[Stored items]
--- START ---

(** C8: the relevance leaves the range from 0.55 to 0.90 on both sides.  The
    first of the two citations of the specification has 0.95, a citation
    referred to three times has 1.0, and the last of eight citations, not
    referred to, has 0.54. *)
Theorem citation_relevance_outside_range :
  Reference.relevances
    (@perplexity_search._normalize_results Reference.runtime
       Reference.two_citations)
  = Ok [ PyFloat.lit 0.95; PyFloat.lit 0.73 ]
  /\ PyFloat.le (PyFloat.lit 0.95) (PyFloat.lit 0.90) = false
  /\ Reference.relevances
       (@perplexity_search._normalize_results Reference.runtime
          Reference.thrice)
     = Ok [ PyFloat.lit 1.0 ]
  /\ PyFloat.le (PyFloat.lit 1.0) (PyFloat.lit 0.90) = false
  /\ PyFloat.Finite (perplexity_search.relevance 7 8 0) = PyFloat.lit 0.54
  /\ PyFloat.le (PyFloat.lit 0.55) (PyFloat.lit 0.54) = false.
Proof. repeat split; vm_compute; reflexivity. Qed.

(* ================================================================== *)
(** * The pool of the enrichment *)

Section Pool.
Context {R : PyRuntime} {N : RedditNet}.
Import tavily_reddit.

(** The pool is created with [min(5, len(items_needing_dates))] workers,
    and each item that lacks a date is fetched at most once. *)
Lemma pool_size (h : heap) (items : loc) (workers : nat) :
  pool (_enrich_dates h items) = Some workers ->
  workers = Nat.min 5 (List.length (items_needing_dates (h items)))
  /\ workers <= 5
  /\ workers <= List.length (items_needing_dates (h items))
  /\ List.length (fetched (_enrich_dates h items))
     <= List.length (items_needing_dates (h items)).
Proof.
  unfold _enrich_dates.
  destruct (items_needing_dates (h items)) as [|t tasks] eqn:E;
    cbv beta iota delta [pool fetched]; [discriminate|].
  intros Hw.
  assert (Hw' : Nat.min 5 (List.length (t :: tasks)) = workers) by congruence.
  clear Hw. subst workers.
  split; [reflexivity|]. split; [apply Nat.le_min_l|].
  split; [apply Nat.le_min_r|].
  unfold fetches. generalize (t :: tasks). intros l.
  induction l as [|x l IH]; [apply Nat.le_refl|].
  change (flat_map ?f (x :: l)) with (f x ++ flat_map f l).
  rewrite length_app.
  destruct (_extract_reddit_path (r_url (snd x))) as [path|];
    [destruct (String.eqb path "")|]; cbn [List.length]; lia.
Qed.

End Pool.

(* ================================================================== *)
(** * The citation analyzer on sample texts *)

Section AnalyzerExamples.
Import perplexity_search.
Open Scope string_scope.

Let newline : string := String (ascii_of_nat 10) "".
Lemma shaped_push h k acc n :
  (experimentalTreeDataSupport = true → k = 0) →
  shaped h k acc n → shaped h (S k) (acc ++ [n]) (S n).
Proof.
  intros Hk (Hlen & Hn & Hin & Hlt). unfold addr in *.
  split; [|split; [|split]].
  - rewrite length_app. simpl. lia.
  - destruct experimentalTreeDataSupport.
    + assert (k = 0) as -> by auto. simpl in *. lia.
    + lia.
  - intros i a. rewrite lookup_app_Some. intros [Ha | [_ Ha]].
    + apply Hin in Ha. lia.
    + apply list_lookup_singleton_Some in Ha as [_ <-]. lia.
  - intros i j a b Hij. rewrite !lookup_app_Some.
    intros [Ha | [Hi Ha]] [Hb | [Hj Hb]].
    + by eapply Hlt.
    + apply list_lookup_singleton_Some in Hb as [_ <-]. apply Hin in Ha. lia.
    + apply lookup_lt_Some in Hb. lia.
    + apply list_lookup_singleton_Some in Ha as [? _].
      apply list_lookup_singleton_Some in Hb as [? _]. lia.
Qed.

Lemma shaped_relink_push h k acc n :
  experimentalTreeDataSupport = true → k ≠ 0 →
  shaped h k acc n →
  shaped h (S k) (<[k - 1 := n]> acc ++ [S n]) (S (S n)).
Proof.
  intros Htree Hk (Hlen & Hn & Hin & Hlt). rewrite Htree in Hn.
  unfold addr in *.
  assert (∀ i a, <[k - 1 := n]> acc !! i = Some a →
            (i = k - 1 ∧ a = n) ∨ (i ≠ k - 1 ∧ acc !! i = Some a)) as Hins.
  { intros i a Ha. destruct (decide (i = k - 1)) as [->|Hne].
    - rewrite list_lookup_insert_eq in Ha by lia. injection Ha as <-. by left.
    - rewrite list_lookup_insert_ne in Ha by done. by right. }
  split; [|split; [|split]].
  - rewrite length_app, length_insert. simpl. lia.
  - rewrite Htree. destruct k; simpl in *; lia.
  - intros i a. rewrite lookup_app_Some. intros [Ha | [_ Ha]].
    + apply Hins in Ha as [[_ ->] | [_ Ha]]; [lia|]. apply Hin in Ha. lia.
    + apply list_lookup_singleton_Some in Ha as [_ <-]. lia.
  - intros i j a b Hij. rewrite !lookup_app_Some, !length_insert.
    intros [Ha | [Hi Ha]] [Hb | [Hj Hb]].
    + apply Hins in Ha as [[-> ->] | [Hi Ha]];
        apply Hins in Hb as [[-> ->] | [Hj Hb]].
      * lia.
      * apply lookup_lt_Some in Hb. lia.
      * apply Hin in Ha. lia.
      * by eapply Hlt.
    + apply list_lookup_singleton_Some in Hb as [_ <-].
      apply Hins in Ha as [[_ ->] | [_ Ha]]; [lia|]. apply Hin in Ha. lia.
    + apply lookup_lt_Some in Hb. rewrite length_insert in Hb. lia.
    + apply list_lookup_singleton_Some in Ha as [? _].
      apply list_lookup_singleton_Some in Hb as [? _]. lia.
Qed.

Lemma callback_shaped ty h acc line (s : Store) :
  (experimentalTreeDataSupport = true → relinked acc s) →
  shaped h (length acc) acc (length (st_records s)) →
  ∃ acc' s',
    callback ty acc line (length acc) s = Some (acc', s') ∧
    (experimentalTreeDataSupport = true → relinked acc' s') ∧
    shaped h (S (length acc)) acc' (length (st_records s')).
Proof.
  intros Hrel Hsh.
  destruct (experimentalTreeDataSupport && negb (length acc =? 0)) eqn:Hlinked.
  - apply andb_true_iff in Hlinked as [Htree Hnz].
    apply negb_true_iff, Nat.eqb_neq in Hnz.
    destruct (Hrel Htree) as [Hlast _].
    destruct (lookup_lt_is_Some_2 acc (length acc - 1)) as [a Ha]; [lia|].
    destruct (Hlast a) as (r & Hr & Hn).
    { rewrite last_lookup. by replace (pred (length acc)) with (length acc - 1) by lia. }
    destruct (callback_linked generateRandomKey sanitizeDraftText
                experimentalTreeDataSupport ty acc line s a r)
      as (s' & n & Hc & Hrec & _); [done..|].
    destruct (callback_relinked generateRandomKey sanitizeDraftText
                experimentalTreeDataSupport ty acc line s Htree (Hrel Htree))
      as (acc2 & s2 & Hc2 & _ & Hrel2).
    rewrite Hc in Hc2. injection Hc2 as <- <-.
    eexists _, s'. split; [exact Hc|]. split; [done|].
    rewrite Hrec, length_app. simpl.
    replace (length (st_records s) + 2) with (S (S (length (st_records s)))) by lia.
    by apply shaped_relink_push.
  - destruct (callback_unlinked ty acc line (length acc) s Hlinked)
      as (s' & n & Hc & Hrec).
    eexists _, s'. split; [exact Hc|]. split.
    + intros Htree.
      destruct (callback_relinked generateRandomKey sanitizeDraftText
                  experimentalTreeDataSupport ty acc line s Htree (Hrel Htree))
        as (acc2 & s2 & Hc2 & _ & Hrel2).
      rewrite Hc in Hc2. by injection Hc2 as <- <-.
    + rewrite Hrec, length_app. simpl.
      replace (length (st_records s) + 1) with (S (length (st_records s))) by lia.
      apply shaped_push; [|done].
      intros Htree. rewrite Htree in Hlinked. simpl in Hlinked.
      by apply negb_false_iff, Nat.eqb_eq in Hlinked.
Qed.

Lemma processText_shaped tb (c : CharacterMetadata) ty h g :
  ∃ acc s',
    processText tb c ty h g = Some (acc, s') ∧
    shaped h (length tb) acc (length (st_records s')).
Proof.
  set (s0 := mkStore tb c h g).
  pose (I := λ (k : nat) (acc : list addr) (s : Store),
    st_textBlocks s = tb ∧
    (experimentalTreeDataSupport = true → relinked acc s) ∧
    shaped h k acc (length (st_records s))).
  destruct (reduce_inv (length tb) I (callback ty)) with
    (n := length tb) (k := 0) (acc := @nil addr) (s := s0)
    as (acc & s' & Hr & _ & _ & Hsh).
  - intros k acc s Hk (Htb & Hrel & Hsh).
    destruct (lookup_lt_is_Some_2 tb k Hk) as [line Hline].
    assert (length acc = k) as Hlen by apply Hsh. subst k.
    destruct (callback_shaped ty h acc line s Hrel Hsh) as (acc' & s' & Hc & Hrel' & Hsh').
    exists line, acc', s'. rewrite Htb. split; [done|]. split; [done|].
    apply (callback_frame generateRandomKey sanitizeDraftText
             experimentalTreeDataSupport) in Hc as Hf.
    split; [by rewrite (proj1 Hf)|]. by split.
  - lia.
  - split; [done|]. split.
    + intros _. split; [done|]. intros i a Hi. by rewrite lookup_nil in Hi.
    + split; [done|]. split; [destruct experimentalTreeDataSupport; simpl; lia|].
      split; intros *; by rewrite ?lookup_nil.
  - by exists acc, s'.
Qed.

(** X5.  [processText] allocates one record per line and, with tree data
    support, one more per line after the first (the relinked copy of the
    block before it); nothing is allocated for an empty array. *)
Theorem processText_allocation tb (c : CharacterMetadata) ty h g :
  ∃ acc s',
    processText tb c ty h g = Some (acc, s') ∧
    length (st_records s') =
      length h + length tb +
      (if experimentalTreeDataSupport then pred (length tb) else 0).
Proof.
  destruct (processText_shaped tb c ty h g) as (acc & s' & Hp & _ & Hn & _).
  by exists acc, s'.
Qed.

(** X6.  Every element of the returned array is a record allocated during the
    call, never one that was in the store before it; the elements are at
    increasing addresses, so no record is returned twice. *)
Theorem processText_fresh_records tb (c : CharacterMetadata) ty h g :
  ∃ acc s',
    processText tb c ty h g = Some (acc, s') ∧
    length acc = length tb ∧
    Forall (λ a, length h ≤ a < length (st_records s')) acc ∧
    (∀ i j a b, i < j → acc !! i = Some a → acc !! j = Some b → a < b) ∧
    NoDup acc.
Proof.
  destruct (processText_shaped tb c ty h g) as (acc & s' & Hp & Hlen & _ & Hin & Hlt).
  exists acc, s'. split; [done|]. split; [done|]. split; [|split; [done|]].
  - apply Forall_lookup. intros i a. apply Hin.
  - apply NoDup_alt. intros i j a Hi Hj.
    destruct (Nat.lt_trichotomy i j) as [Hij | [-> | Hji]]; [|done|].
    + pose proof (Hlt i j a a Hij Hi Hj). lia.
    + pose proof (Hlt j i a a Hji Hj Hi). lia.
Qed.

(** *** The callback on an accumulator that is too short *)

(** X7.  With tree data support the callback at an index other than 0 reads
    [acc[index - 1]]: when the accumulator has no element there, it throws and
    builds nothing.  Otherwise (no tree data support, or index 0) it never
    reads the accumulator and returns whatever the accumulator is. *)
Theorem callback_missing_previous ty acc line index (s : Store) :
  (experimentalTreeDataSupport = true → index ≠ 0 → length acc < index →
   callback ty acc line index s = None) ∧
  (experimentalTreeDataSupport = false ∨ index = 0 →
   ∃ s', callback ty acc line index s = Some (acc ++ [length (st_records s)], s')).
Proof.
  split.
  - intros Htree Hnz Hshort.
    unfold DraftPasteProcessor.callback, bind, freshKey, readCharacter.
    destruct (generateRandomKey (st_keygen s)) as [k g].
    rewrite Htree. apply Nat.eqb_neq in Hnz. rewrite Hnz. simpl.
    rewrite (lookup_ge_None_2 acc (index - 1)) by lia. done.
  - intros Hoff.
    destruct (callback_unlinked ty acc line index s) as (s' & n & Hc & _).
    + destruct Hoff as [-> | ->]; [done|]. by rewrite andb_false_r.
    + by exists s'.
Qed.

End Facts.

Lemma processText_keys_NoDup_witness :
  ∃ bs,
    processText_result Demo.counterKey Demo.dropCR true ["ab"; "c"; "xyz"]
      7 "unstyled" [] 0 = Some bs ∧
    NoDup (key <$> bs).
Proof.
  apply (processText_keys_NoDup Demo.counterKey Demo.dropCR true
           ["ab"; "c"; "xyz"] 7 "unstyled" [] 0).
  apply (bool_decide_unpack (NoDup _)). vm_compute. exact I.
Defined.

Lemma processText_flat_no_siblings_witness :
  ∃ bs,
    processText_result Demo.counterKey Demo.dropCR false ["ab"; "c"; "xyz"]
      7 "unstyled" [] 0 = Some bs ∧
    length bs = 3 ∧
    Forall (λ b, prevSibling b = None ∧ nextSibling b = None) bs.
Proof.
  exact (processText_flat_no_siblings Demo.counterKey Demo.dropCR false
           ["ab"; "c"; "xyz"] 7 "unstyled" [] 0 eq_refl).
Defined.

Lemma callback_missing_previous_witness :
  callback Demo.counterKey Demo.dropCR true "unstyled" [0] "b" 2
    (mkStore ["a"; "b"] 7 [mkBlock "a" "unstyled" "a" [7] None None] 1) = None.
Proof.
  apply (proj1 (callback_missing_previous Demo.counterKey Demo.dropCR true
                  "unstyled" [0] "b" 2 _)); [reflexivity | lia | simpl; lia].
Defined.

End PasteMore.

(* ===================================================================== *)
(** ** More facts: DraftEditorBlock *)
(* ===================================================================== *)

Module DraftEditorBlockMore.
Import DraftEditorBlock DraftEditorBlockFacts.

Section Facts.

Context `{Collaborators}.

(** *** componentDidMount *)

Lemma measure_bottoms (p : Props) (node : Node) :
  blockBottom (measure p node) =
    (blockTop (measure p node) + blockHeight (measure p node))%Z ∧
  visBottom (measure p node) =
    (visTop (measure p node) + visHeight (measure p node))%Z.
Proof. done. Qed.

--- END ---

Lines that include the word "referred" — how many are there in the data? Answer with the number alone.

2